- **WORK REQUIRED**: Pull each line holding the word "covered" from the data.

- **Saved data entries**:

───

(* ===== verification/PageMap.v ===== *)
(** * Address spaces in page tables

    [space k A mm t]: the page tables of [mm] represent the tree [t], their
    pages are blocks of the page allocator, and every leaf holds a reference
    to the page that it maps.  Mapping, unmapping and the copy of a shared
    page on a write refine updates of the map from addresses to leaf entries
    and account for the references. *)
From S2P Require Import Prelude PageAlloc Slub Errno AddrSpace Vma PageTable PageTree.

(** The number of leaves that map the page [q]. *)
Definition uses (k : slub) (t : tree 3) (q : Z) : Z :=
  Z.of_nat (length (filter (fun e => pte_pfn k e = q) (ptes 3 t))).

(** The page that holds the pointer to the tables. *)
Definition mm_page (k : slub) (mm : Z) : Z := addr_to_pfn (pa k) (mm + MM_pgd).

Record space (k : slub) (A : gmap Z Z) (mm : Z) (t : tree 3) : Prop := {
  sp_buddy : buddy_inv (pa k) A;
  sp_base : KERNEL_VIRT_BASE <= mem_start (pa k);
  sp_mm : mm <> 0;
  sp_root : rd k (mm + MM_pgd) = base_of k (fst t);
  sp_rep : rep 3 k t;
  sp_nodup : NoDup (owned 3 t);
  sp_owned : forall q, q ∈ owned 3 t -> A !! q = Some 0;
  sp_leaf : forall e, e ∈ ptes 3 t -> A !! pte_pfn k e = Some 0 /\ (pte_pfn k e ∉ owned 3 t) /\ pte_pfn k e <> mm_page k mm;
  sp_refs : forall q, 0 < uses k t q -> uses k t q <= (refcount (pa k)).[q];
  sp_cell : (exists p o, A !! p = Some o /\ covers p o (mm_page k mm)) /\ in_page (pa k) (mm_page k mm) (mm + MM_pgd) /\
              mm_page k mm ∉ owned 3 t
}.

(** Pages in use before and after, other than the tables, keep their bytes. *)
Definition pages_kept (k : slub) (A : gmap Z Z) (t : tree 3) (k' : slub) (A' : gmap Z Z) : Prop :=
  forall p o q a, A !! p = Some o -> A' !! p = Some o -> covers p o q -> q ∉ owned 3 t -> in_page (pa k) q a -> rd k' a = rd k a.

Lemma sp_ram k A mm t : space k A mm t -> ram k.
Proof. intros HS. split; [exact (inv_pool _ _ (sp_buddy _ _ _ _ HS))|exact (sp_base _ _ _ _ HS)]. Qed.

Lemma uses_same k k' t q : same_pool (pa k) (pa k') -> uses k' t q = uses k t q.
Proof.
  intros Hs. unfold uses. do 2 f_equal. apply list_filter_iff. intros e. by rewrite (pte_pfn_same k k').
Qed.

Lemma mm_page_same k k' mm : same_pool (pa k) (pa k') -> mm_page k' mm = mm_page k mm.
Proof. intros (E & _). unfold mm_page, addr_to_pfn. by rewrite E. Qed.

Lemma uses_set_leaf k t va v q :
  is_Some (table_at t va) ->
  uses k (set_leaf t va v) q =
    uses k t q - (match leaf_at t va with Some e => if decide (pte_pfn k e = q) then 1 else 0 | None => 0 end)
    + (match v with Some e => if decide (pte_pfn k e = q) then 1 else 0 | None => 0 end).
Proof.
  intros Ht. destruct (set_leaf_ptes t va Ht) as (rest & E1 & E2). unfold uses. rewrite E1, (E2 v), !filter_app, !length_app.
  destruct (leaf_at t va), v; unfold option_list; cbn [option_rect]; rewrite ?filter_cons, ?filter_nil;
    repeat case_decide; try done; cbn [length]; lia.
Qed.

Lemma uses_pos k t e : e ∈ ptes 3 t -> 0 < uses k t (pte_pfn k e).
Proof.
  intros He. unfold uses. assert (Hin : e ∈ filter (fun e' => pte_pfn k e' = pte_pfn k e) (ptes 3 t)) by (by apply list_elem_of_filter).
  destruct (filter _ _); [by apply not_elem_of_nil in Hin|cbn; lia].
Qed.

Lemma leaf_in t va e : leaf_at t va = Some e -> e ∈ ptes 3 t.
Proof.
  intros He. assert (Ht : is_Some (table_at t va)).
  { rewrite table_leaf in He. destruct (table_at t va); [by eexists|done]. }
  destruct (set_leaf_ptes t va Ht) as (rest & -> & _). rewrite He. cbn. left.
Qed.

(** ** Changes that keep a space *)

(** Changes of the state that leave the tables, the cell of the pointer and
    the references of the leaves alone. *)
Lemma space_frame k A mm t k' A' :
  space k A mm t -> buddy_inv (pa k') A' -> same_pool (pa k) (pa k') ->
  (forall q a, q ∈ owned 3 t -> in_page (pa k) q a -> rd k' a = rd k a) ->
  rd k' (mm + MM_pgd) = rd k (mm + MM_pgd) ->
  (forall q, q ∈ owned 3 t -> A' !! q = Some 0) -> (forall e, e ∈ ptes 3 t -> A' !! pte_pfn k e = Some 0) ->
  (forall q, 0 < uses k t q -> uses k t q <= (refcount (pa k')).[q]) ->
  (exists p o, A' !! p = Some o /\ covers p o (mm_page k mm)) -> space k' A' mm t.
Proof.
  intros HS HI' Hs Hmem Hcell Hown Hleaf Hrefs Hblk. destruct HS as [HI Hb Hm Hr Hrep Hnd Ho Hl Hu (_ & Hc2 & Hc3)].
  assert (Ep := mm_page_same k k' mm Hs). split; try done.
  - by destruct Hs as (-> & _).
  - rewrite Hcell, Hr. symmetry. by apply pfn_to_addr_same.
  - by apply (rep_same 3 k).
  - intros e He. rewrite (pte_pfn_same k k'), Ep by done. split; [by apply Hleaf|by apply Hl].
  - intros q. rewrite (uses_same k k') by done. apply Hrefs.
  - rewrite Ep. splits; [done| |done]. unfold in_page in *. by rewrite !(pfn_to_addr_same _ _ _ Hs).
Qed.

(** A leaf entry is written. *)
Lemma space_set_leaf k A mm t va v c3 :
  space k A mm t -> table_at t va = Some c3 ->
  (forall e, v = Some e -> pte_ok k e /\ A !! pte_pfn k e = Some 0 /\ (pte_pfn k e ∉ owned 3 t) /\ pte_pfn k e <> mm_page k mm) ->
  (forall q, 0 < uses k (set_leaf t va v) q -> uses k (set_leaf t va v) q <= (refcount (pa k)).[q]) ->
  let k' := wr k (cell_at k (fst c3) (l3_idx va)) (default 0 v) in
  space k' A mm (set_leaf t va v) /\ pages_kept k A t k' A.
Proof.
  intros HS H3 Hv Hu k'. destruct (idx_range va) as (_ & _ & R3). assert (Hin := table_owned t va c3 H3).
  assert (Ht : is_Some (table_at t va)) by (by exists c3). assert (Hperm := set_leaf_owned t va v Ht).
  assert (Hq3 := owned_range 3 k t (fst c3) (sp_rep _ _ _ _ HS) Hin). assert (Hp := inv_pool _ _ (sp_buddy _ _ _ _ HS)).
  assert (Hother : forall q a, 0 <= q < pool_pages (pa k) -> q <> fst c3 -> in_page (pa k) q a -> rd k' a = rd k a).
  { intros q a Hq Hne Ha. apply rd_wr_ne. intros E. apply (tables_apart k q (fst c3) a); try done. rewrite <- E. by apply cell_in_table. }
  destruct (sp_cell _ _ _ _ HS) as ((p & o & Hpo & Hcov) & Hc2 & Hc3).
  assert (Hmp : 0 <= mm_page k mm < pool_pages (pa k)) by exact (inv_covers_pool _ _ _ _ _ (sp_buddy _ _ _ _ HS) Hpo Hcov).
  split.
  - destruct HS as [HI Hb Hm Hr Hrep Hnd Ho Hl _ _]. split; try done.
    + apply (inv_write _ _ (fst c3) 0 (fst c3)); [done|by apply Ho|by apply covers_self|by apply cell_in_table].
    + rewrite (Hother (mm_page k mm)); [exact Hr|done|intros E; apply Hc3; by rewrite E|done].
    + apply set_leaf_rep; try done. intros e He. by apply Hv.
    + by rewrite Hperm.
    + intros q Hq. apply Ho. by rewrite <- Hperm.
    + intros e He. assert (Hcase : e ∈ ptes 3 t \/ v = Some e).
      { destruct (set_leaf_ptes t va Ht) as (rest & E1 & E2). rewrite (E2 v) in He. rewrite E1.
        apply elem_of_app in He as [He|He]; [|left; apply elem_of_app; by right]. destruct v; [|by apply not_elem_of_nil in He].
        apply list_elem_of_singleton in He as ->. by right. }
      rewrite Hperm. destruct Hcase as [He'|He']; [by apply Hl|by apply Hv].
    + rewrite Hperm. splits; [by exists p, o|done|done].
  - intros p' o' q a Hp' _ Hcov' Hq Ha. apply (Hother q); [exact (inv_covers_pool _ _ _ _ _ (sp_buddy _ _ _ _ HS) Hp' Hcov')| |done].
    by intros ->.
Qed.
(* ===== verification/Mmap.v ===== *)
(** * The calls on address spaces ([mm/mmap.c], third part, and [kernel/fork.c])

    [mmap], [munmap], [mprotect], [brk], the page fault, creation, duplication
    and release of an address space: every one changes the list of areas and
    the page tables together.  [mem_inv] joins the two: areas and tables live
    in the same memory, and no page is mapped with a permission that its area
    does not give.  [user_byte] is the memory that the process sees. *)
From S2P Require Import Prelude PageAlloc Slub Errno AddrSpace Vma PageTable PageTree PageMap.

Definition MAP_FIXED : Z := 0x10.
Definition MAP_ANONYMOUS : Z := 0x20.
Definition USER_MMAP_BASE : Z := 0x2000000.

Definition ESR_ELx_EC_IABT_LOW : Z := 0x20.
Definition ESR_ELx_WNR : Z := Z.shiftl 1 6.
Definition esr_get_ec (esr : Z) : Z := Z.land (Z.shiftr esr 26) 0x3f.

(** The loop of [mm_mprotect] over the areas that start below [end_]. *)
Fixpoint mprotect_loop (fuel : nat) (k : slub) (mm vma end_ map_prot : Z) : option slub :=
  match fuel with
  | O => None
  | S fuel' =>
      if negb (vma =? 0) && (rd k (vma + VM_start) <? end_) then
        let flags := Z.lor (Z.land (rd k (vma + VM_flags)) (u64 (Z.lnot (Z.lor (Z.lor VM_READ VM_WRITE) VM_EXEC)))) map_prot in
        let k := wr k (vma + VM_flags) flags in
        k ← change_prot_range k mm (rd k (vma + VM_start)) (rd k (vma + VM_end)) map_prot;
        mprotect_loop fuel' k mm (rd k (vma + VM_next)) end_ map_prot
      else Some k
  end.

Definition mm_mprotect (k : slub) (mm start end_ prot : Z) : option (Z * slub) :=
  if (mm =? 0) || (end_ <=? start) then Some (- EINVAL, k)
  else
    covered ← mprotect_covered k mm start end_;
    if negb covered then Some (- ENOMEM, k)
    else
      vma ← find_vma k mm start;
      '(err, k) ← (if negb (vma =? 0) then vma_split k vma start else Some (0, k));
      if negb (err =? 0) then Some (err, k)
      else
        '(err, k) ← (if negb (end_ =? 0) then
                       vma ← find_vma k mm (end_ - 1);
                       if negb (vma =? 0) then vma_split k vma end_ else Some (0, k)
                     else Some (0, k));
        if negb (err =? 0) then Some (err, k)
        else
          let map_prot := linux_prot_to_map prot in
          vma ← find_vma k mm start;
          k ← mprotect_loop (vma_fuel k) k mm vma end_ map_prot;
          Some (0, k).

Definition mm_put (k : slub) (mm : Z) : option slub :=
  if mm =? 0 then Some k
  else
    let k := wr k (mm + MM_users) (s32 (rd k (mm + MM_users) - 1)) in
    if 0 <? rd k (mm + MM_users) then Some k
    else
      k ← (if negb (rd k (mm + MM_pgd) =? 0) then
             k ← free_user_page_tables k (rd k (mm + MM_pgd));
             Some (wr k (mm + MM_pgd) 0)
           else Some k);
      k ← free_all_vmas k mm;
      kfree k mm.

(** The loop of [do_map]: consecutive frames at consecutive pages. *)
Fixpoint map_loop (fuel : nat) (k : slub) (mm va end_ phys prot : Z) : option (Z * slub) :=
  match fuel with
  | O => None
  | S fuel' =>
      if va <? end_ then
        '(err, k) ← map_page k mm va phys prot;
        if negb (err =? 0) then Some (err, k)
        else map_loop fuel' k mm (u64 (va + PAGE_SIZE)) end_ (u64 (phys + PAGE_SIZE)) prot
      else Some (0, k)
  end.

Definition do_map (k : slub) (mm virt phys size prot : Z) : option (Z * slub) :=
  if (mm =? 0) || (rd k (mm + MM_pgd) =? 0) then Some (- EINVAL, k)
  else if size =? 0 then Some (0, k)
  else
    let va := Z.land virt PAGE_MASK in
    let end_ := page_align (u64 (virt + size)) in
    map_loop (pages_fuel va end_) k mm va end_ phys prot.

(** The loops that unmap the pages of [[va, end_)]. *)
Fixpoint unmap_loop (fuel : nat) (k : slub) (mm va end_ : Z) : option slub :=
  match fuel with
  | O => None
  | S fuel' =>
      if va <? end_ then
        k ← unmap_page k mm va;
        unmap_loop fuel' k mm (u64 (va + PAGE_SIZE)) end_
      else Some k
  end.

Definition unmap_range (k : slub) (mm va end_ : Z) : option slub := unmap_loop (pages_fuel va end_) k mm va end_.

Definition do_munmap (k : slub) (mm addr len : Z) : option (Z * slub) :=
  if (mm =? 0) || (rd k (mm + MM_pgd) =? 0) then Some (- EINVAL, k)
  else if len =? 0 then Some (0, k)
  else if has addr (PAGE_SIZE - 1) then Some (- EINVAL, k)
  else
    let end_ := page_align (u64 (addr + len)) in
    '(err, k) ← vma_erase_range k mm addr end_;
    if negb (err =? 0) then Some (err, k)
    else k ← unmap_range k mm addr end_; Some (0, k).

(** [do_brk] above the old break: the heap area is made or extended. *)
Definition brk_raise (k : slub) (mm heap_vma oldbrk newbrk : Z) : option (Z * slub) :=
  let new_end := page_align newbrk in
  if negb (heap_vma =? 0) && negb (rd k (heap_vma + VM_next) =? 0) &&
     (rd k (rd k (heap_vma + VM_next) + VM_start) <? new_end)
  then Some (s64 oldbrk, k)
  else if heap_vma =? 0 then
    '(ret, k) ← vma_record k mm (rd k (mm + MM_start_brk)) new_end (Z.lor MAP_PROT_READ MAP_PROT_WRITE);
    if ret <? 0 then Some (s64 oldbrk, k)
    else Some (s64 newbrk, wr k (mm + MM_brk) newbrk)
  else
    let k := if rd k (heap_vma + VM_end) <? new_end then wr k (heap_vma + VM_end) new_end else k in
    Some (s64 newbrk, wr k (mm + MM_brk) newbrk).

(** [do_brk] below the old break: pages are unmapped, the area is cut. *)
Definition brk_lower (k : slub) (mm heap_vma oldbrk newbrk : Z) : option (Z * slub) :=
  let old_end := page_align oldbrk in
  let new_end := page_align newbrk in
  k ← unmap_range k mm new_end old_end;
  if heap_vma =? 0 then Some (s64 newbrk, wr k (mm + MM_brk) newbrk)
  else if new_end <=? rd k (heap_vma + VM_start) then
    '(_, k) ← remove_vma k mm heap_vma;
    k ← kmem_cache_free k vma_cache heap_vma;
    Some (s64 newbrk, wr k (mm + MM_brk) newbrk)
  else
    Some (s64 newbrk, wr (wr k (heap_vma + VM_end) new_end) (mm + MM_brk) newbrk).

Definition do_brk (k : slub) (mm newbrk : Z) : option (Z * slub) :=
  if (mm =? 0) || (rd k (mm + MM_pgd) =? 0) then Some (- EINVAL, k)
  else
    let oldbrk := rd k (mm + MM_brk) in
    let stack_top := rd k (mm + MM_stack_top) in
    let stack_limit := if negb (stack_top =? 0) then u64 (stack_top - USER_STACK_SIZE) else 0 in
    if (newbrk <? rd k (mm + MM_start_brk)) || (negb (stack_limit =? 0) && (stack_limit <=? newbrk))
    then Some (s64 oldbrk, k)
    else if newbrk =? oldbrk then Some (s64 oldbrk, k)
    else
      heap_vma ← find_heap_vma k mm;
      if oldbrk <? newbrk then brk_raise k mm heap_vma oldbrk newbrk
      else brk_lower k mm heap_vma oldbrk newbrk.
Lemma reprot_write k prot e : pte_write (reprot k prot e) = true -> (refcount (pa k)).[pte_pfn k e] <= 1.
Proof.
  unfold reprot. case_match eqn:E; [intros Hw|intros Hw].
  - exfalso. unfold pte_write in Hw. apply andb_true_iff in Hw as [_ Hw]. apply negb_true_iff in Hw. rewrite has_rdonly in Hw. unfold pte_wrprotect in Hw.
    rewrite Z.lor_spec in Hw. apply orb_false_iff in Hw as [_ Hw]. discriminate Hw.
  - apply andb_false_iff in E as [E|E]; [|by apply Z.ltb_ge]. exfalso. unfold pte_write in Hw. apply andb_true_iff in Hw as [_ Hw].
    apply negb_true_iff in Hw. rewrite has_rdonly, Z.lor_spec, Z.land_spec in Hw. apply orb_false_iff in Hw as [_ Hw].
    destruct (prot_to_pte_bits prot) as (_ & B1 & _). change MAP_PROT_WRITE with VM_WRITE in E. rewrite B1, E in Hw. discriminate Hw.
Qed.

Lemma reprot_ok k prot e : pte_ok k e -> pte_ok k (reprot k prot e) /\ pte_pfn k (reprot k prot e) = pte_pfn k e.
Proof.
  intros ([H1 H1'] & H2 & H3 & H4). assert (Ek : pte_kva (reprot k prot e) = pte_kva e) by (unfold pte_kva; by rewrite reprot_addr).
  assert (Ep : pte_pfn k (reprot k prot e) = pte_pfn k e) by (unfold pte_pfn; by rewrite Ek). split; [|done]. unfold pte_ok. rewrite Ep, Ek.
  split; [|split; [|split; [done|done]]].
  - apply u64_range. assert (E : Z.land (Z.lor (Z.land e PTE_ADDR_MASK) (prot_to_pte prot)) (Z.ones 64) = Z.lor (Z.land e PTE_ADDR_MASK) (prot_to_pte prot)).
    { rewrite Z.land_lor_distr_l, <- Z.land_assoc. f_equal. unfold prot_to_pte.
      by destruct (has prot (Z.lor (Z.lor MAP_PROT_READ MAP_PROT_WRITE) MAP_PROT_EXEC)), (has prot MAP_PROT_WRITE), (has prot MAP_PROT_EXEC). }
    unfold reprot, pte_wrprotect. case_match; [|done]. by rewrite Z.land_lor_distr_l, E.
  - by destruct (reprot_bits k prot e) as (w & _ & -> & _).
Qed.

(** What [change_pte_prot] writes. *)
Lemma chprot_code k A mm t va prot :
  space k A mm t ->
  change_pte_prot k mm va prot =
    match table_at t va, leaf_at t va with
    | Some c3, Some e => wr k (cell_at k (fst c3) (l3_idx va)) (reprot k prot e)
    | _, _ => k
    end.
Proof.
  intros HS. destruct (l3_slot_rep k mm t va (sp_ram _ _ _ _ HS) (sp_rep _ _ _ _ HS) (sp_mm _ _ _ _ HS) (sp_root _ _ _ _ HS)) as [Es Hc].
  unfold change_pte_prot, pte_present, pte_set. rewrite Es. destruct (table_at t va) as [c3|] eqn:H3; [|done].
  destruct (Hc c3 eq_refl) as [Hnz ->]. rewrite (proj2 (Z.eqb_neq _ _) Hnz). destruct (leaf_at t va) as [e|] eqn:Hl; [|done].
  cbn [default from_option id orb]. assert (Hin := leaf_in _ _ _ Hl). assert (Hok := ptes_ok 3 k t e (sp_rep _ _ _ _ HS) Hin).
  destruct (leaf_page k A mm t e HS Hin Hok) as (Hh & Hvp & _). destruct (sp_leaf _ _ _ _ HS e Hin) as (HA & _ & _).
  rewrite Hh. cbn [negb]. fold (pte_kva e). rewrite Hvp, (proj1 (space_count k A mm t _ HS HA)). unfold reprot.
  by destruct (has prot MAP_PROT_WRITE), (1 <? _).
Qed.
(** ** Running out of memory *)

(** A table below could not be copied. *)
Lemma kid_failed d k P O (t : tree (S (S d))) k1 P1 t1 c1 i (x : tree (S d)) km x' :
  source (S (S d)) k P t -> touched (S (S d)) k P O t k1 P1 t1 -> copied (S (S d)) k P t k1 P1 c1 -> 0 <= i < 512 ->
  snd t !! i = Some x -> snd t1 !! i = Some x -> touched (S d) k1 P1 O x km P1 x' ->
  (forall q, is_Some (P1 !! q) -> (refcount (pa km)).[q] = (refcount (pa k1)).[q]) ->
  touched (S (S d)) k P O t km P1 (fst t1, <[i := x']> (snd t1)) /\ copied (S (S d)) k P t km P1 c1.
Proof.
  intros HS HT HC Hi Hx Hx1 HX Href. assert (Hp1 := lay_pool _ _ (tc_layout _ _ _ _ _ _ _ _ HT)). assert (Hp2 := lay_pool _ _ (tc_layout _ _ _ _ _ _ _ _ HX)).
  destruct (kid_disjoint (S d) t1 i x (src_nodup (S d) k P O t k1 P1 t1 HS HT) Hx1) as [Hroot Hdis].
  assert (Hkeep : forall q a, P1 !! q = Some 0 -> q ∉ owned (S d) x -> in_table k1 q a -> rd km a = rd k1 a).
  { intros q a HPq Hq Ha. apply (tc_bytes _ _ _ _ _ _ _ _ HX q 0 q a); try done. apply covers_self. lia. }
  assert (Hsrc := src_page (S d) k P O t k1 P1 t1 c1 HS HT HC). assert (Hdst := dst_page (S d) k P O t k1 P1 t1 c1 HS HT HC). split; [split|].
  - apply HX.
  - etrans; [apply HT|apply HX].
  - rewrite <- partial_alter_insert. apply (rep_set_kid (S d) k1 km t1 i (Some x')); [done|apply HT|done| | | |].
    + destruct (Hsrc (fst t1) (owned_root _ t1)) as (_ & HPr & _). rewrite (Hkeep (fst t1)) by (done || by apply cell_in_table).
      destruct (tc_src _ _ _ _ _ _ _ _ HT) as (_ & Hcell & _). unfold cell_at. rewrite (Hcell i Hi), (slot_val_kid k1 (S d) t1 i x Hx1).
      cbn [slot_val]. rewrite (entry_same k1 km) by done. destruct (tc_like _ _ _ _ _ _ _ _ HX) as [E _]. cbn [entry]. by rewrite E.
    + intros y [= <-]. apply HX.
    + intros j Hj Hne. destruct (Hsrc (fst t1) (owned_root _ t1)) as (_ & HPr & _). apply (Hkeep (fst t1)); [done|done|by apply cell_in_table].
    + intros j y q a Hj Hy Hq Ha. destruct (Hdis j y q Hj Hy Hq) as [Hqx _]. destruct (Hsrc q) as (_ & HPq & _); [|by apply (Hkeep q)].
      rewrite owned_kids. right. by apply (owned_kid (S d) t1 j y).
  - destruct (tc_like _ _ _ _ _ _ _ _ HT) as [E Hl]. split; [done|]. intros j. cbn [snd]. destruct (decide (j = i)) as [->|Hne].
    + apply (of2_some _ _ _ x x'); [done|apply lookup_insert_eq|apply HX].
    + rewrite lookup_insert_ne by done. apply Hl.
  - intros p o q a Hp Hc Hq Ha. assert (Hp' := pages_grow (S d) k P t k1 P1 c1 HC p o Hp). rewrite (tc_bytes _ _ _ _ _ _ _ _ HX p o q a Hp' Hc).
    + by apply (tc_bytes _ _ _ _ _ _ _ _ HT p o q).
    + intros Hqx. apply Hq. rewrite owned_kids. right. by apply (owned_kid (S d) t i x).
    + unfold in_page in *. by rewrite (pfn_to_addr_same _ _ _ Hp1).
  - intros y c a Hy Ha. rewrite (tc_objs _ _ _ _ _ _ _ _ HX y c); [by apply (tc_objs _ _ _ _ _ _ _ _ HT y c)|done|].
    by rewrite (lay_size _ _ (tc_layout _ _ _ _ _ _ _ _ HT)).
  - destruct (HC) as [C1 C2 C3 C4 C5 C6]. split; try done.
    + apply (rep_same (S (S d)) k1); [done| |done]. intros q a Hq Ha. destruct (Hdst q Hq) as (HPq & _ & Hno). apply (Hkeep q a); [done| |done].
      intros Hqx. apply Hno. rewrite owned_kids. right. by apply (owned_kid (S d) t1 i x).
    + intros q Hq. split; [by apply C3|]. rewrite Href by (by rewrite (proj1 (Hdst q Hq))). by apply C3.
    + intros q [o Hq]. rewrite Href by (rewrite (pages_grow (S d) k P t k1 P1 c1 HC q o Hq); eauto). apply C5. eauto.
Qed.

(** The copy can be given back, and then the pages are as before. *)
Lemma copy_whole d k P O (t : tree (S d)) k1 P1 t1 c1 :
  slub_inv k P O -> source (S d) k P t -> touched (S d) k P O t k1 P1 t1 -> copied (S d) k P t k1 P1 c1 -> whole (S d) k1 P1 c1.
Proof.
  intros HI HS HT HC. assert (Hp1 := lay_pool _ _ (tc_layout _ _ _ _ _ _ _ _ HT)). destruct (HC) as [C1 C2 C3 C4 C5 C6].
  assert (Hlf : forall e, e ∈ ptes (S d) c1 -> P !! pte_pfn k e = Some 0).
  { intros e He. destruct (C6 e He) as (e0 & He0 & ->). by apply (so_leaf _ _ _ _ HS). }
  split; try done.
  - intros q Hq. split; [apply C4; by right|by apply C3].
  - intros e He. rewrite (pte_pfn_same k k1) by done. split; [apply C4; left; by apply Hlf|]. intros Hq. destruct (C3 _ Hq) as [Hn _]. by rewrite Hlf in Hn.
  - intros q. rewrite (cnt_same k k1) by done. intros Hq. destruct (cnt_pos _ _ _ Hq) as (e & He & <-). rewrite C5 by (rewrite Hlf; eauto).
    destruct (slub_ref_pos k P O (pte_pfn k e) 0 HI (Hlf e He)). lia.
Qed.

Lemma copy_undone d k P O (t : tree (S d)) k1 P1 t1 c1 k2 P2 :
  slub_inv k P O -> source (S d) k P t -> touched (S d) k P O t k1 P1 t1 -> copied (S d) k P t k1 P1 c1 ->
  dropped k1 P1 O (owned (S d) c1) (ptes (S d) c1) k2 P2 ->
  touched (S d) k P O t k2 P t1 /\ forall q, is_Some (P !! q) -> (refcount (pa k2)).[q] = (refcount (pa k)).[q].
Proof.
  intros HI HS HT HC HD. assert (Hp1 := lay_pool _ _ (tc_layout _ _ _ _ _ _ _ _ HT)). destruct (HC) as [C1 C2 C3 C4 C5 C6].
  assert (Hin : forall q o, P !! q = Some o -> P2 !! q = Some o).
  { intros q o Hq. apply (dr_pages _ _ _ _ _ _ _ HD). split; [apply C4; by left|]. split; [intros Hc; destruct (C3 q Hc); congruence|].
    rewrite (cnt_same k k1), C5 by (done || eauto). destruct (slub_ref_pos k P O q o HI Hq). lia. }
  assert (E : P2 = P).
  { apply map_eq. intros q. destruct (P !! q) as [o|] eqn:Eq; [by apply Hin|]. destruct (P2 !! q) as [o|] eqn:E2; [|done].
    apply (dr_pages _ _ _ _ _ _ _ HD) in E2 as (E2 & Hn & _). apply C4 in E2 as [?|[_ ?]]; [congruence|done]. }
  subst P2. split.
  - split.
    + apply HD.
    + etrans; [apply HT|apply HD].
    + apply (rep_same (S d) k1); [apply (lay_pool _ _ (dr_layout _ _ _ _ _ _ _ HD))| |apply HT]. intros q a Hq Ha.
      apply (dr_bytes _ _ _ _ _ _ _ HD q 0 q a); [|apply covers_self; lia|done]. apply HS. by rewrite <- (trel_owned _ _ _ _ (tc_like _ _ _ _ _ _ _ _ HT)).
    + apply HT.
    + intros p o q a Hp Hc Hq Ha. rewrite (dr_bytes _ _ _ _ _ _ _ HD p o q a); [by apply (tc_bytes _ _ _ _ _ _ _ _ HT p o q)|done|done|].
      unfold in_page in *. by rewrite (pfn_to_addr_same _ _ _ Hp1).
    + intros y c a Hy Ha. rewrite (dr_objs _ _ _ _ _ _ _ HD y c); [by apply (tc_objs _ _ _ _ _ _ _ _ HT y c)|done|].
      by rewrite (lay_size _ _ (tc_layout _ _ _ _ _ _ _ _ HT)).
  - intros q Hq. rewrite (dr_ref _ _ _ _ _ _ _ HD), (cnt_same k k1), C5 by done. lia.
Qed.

───

- **ANSWER TO THE EXERCISE**:
    covered ← mprotect_covered k mm start end_;
    if negb covered then Some (- ENOMEM, k)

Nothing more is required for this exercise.